Free software music tracker

MilkyTracker is a free and open-source multi-platform music tracker for composing music in the MOD and XM module file formats. It is a clone of the popular MS-DOS program FastTracker 2, with special playback modes available for improved Amiga Protracker 2/3 compatibility.

==Module tracking==
Module composition or "tracking" is done through the control of multichannel sample playback. An instrument is created by arranging one or more audio samples across a keyboard range. The instrument is then sequenced on a monophonic track that contains note, volume and effect data. A pattern is a series of tracks that are played back simultaneously. A song is then created by arranging the patterns.

==Features==
MilkyTracker is able to open several legacy music module formats and is able to save in the .xm and .mod module formats and the .wav audio format.

Like FastTracker, MilkyTracker contains a sample editor and an instrument editor. The envelope editor of the instrument editor allows the creation of many envelope points and user definable envelope loop points.

MilkyTracker also supports basic (velocity sensitive) note input via MIDI.

==Platform support==
MilkyTracker supports several operating systems and hardware platforms.

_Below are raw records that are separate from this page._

(** [createExtendedSchema] with a base, step by step. *)
Lemma createExtendedSchema_run (zodObject baseZodObject : ZodType)
  (ext base : ZodObjectDefT) (st st' : SchemaState) (r : option Schema) :
  object_def zodObject = Some ext ->
  object_def baseZodObject = Some base ->
  createExtendedSchema zodObject (Some baseZodObject) st = (Return r, st') ->
  exists st1,
    registerBase baseZodObject st = (Return tt, st1)
    /\ match schemas st1 !! zid baseZodObject,
            createDiffOpts (options_of base) (options_of ext),
            createShapeDiff (shape base) (shape ext) with
       | Some c, Some diffOpts, Some diffShape =>
           exists e,
             createObjectSchemaFromShape diffShape diffOpts st1 = (Return e, st')
             /\ r = Some
                  {| type := KSchema;
                     schema := spread [("allOf", allOf_reference c st')] (schema e);
                     effects :=
                       flattenEffects
                         [ if is_complete c then component_effects c else Some [];
                           if is_in_progress c
                           then Some [ComponentEffect zodObject (path st')]
                           else Some [];
                           effects e ] |}
       | _, _, _ => r = None /\ st' = st1
       end.
Proof.
  intros Hext Hbase H. unfold ObjectParser.createExtendedSchema in H.
  rewrite Hext, Hbase in H. bind_inv H. destruct a.
  exists st0. split; [done|]. rewrite bind_get_state in H.
  destruct (schemas st0 !! zid baseZodObject) as [c|].
  - destruct (createDiffOpts (options_of base) (options_of ext)) as [diffOpts|].
    + destruct (createShapeDiff (shape base) (shape ext)) as [diffShape|].
      * bind_inv H. rewrite bind_get_state in H. injection H as <- <-.
        exists a. split; done.
      * by injection H as <- <-.
    + by injection H as <- <-.
  - destruct (createDiffOpts (options_of base) (options_of ext));
      [destruct (createShapeDiff (shape base) (shape ext))|];
      by injection H as <- <-.
Qed.
(* ===== verification/_CoqProject ===== *)
-Q . S2P
Prelude.v
Io.v
Text.v
Float.v
Net.v
Domain.v
Validation.v
StateMachine.v
LifecycleSpec.v
LifecycleProps.v
Retry.v
Runtime.v
Socks5.v
Relay.v
Russh.v
HostKey.v
SshClient.v
Chain.v
LocalForward.v
RemoteForward.v
Supervisor.v
Clients.v
RemoteSupervisor.v
Status.v
Recovery.v
Path.v
Schema.v
Fs.v
Store.v
Secrets.v
Persist.v
SshImport.v
Manager.v
Frames.v
ManagerProps.v
Prompts.v
Trust.v
Engine.v
Editor.v
Document.v
Credentials.v
Attempt.v
Workspace.v
WorkspaceProps.v
Desktop.v
View.v
Application.v
Tray.v
Shell.v
Host.v
Instance.v
Main.v
Probe.v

These include:

- Microsoft Windows: MilkyTracker runs on Windows 9x, Me, NT, Windows 200x, XP, Vista, 7, 8, 8.1, 10, and 11
- Unix-like: MilkyTracker is available for Linux, Android, macOS, OpenBSD, FreeBSD and SerenityOS.
- Amiga: A port of MilkyTracker exists for AmigaOS, MorphOS and AROS.
- Windows Mobile: MilkyTracker can be run on Windows Mobile smartphones, PDAs, Pocket PC and a VDO Dayton car navigation system running Windows CE 4.2.
- Android
- HaikuOS
- Xbox
- GP2x
- Nintendo Wii U
- Nintendo Switch
- PlayStation 2
- PlayStation Portable
- PlayStation Vita

==History==
MilkyTracker is not based on any existing module replay engine. Its core, MilkyPlay, has been in development since the mid-90s, originally as a Digitrakker .MDL player. MilkyTracker development started a decade later for the Pocket PC and it still fully operates on rather humble PDAs. MilkyTracker is a 2nd generation tracker and there are no plans to add modern tracker features that would break compatibility with FastTracker.